After the Floods

How the polio program came together to help flood-affected frontline workers

FATEHPUR – In Fatehpur, any mention of the month of August is followed by the word ‘qayamat’.

In Urdu, qayamat is used to express what the end of the world would look like. It could be a physical or metaphorical experience and is often used to describe a feeling, a feeling of utter devastation and destruction, when all is reduced to nothingness.

The world really did seem to end for the people here in Fatehpur, Rajanpur district, when the monsoons, once a celebrated time of the year in Pakistan, brought with them the climate’s wrath. Fatehpur was among the 90 calamity-hit districts in the country after the super floods and rains left a third of Pakistan under water and affected one in seven people in the country of over 220 million.

“We only had 25 minutes to leave the house. All I did was lock the door and run with my family after we heard the announcements to evacuate,” says Sughra Javed, a Lady Health Vaccinator, part of the polio immunization campaign.

But locks could provide little protection from the scale of the disaster that was to come. Shahida left for her mother’s house and came back two weeks later, only to find three-feet-deep water all around and the belongings she had gathered for years, old cotton blankets, a TV set, clothes folded in trunks, all gone.

There was little time here to process this loss. Around a week later, the health workers were back on the field serving at health camps that began in late August, nearly 10 days after Rajanpur experienced its worst floods in history.

 “I would be working, vaccinating, but it was so difficult to focus. Seeing the broken structure of my house made me want to run away when I was home, and when in the field at work, it was unbearable to see so many people suffering. One after the other, house after house was destroyed,” says Nasreen Faiz, who was among polio team members part of the September campaign.

“My entire village was finished. The crops were gone, the homes were gone, the animals were dead. But at least we had work, I would keep thinking of the people who didn’t even have work,” she adds.

Rajanpur was among districts where the nationwide immunization campaign was suspended as the calamity unfolded. But polio work continued a month after, in between the destroyed cotton crops and cracked land, still too soft to step on.

For Dr. Shahzad Baig, the Coordinator of the National Emergency Operations Centre (NEOC), it was painful to witness his country experience a humanitarian crisis of this scale.  “In the Polio Program, we are all part of one large family. When the floods came, it felt like I was sitting at a distance in Islamabad and witnessing my family members suffer. The very first thing I wanted us to do as a program was to find a way to support our people. On every forum, I would request for help to rebuild the homes of our frontline workers.”

The process of assessing the damage was an arduous one. There are over 350,000 health workers part of the program and to identify the people impacted as well as the extent of their loss, was challenging.

Dr Altaf Bosan, the National Technical Focal Person, explains the challenges of determining the impact of the floods with a workforce as large as that of the polio program.

“It was really a very difficult exercise. We went through multiple layers of verification to determine the number of people affected by the floods. This was done at three levels: through the Emergency Operation Centres at the district and province, and the NEOC,” says Dr Bosan.

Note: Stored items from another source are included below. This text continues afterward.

Lemma main_verifier_correct_witness :
  (exists els, Forall2 (elem (P := Fr_params)) els [3] /\
    main_verifier small_verifier small_g1 small_files (replicate 256 NUL) ["verifier"; "vk.json"; "in.json"; "proof.json"]%string =
      exit_of (verify small_verifier small_g1 small_proof els small_key)) /\
  main_verifier small_verifier small_g1 small_files (replicate 256 NUL) ["verifier"; "vk.json"; "in.json"; "none"]%string =
    Done (failed_with (chars "invalid proof data")).
Proof.
  split.
  - apply (main_verifier_correct small_verifier small_g1 small_files (replicate 256 NUL) "verifier" "vk.json" "in.json" "proof.json"
      (chars "key") (chars "inputs") (chars "proof") small_proof small_key 1 [3]); try reflexivity.
    + repeat (apply Forall_cons_2; [reads|]). apply Forall_nil_2.
    + discriminate.
    + split; [split; reads|split; split; reads|split; split; reads|split; split; reads|].
      repeat (apply Forall_cons_2; [split; reads|]). apply Forall_nil_2.
    + discriminate.
  - apply (main_verifier_correct small_verifier small_g1 small_files (replicate 256 NUL) "verifier" "vk.json" "in.json" "none"
      (chars "key") (chars "inputs") (chars "?") small_proof small_key 1 [3]); try reflexivity.
    left. reflexivity.
Defined.
End SmallVerifier.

Through a comprehensive assessment, the Polio Program determined that more than 12,500 polio workers across the country were affected, and funds were secured for the frontline workers who suffered full or partial damage to their homes. In total, cheques worth Rs216 million have been distributed among 10,500 polio workers so far.

On the first working day of the new year, January 2, Mr. Abdul Qadir Patel, the Federal Health Minister handed over cheques to the Provincial Coordinators of the Emergency Operations Centres (EOC). In Sindh, the process was completed at the end of last year following an inauguration by the Health Minister in Thatta district.

“I really commend the team working on it. It really was not an easy task to manage cheques for each individual and deliver them across the country,” Dr Bosan adds.

Nasreen has also received the cheque for financial support as have some of her other colleagues. It is a good time to receive it, she says, because “the winter is too harsh and the need for rebuilding so much greater.”

“I don’t know what can really compensate for their loss, if anything,” says Dr Baig. “Our purpose was to help support as much as we possibly could.”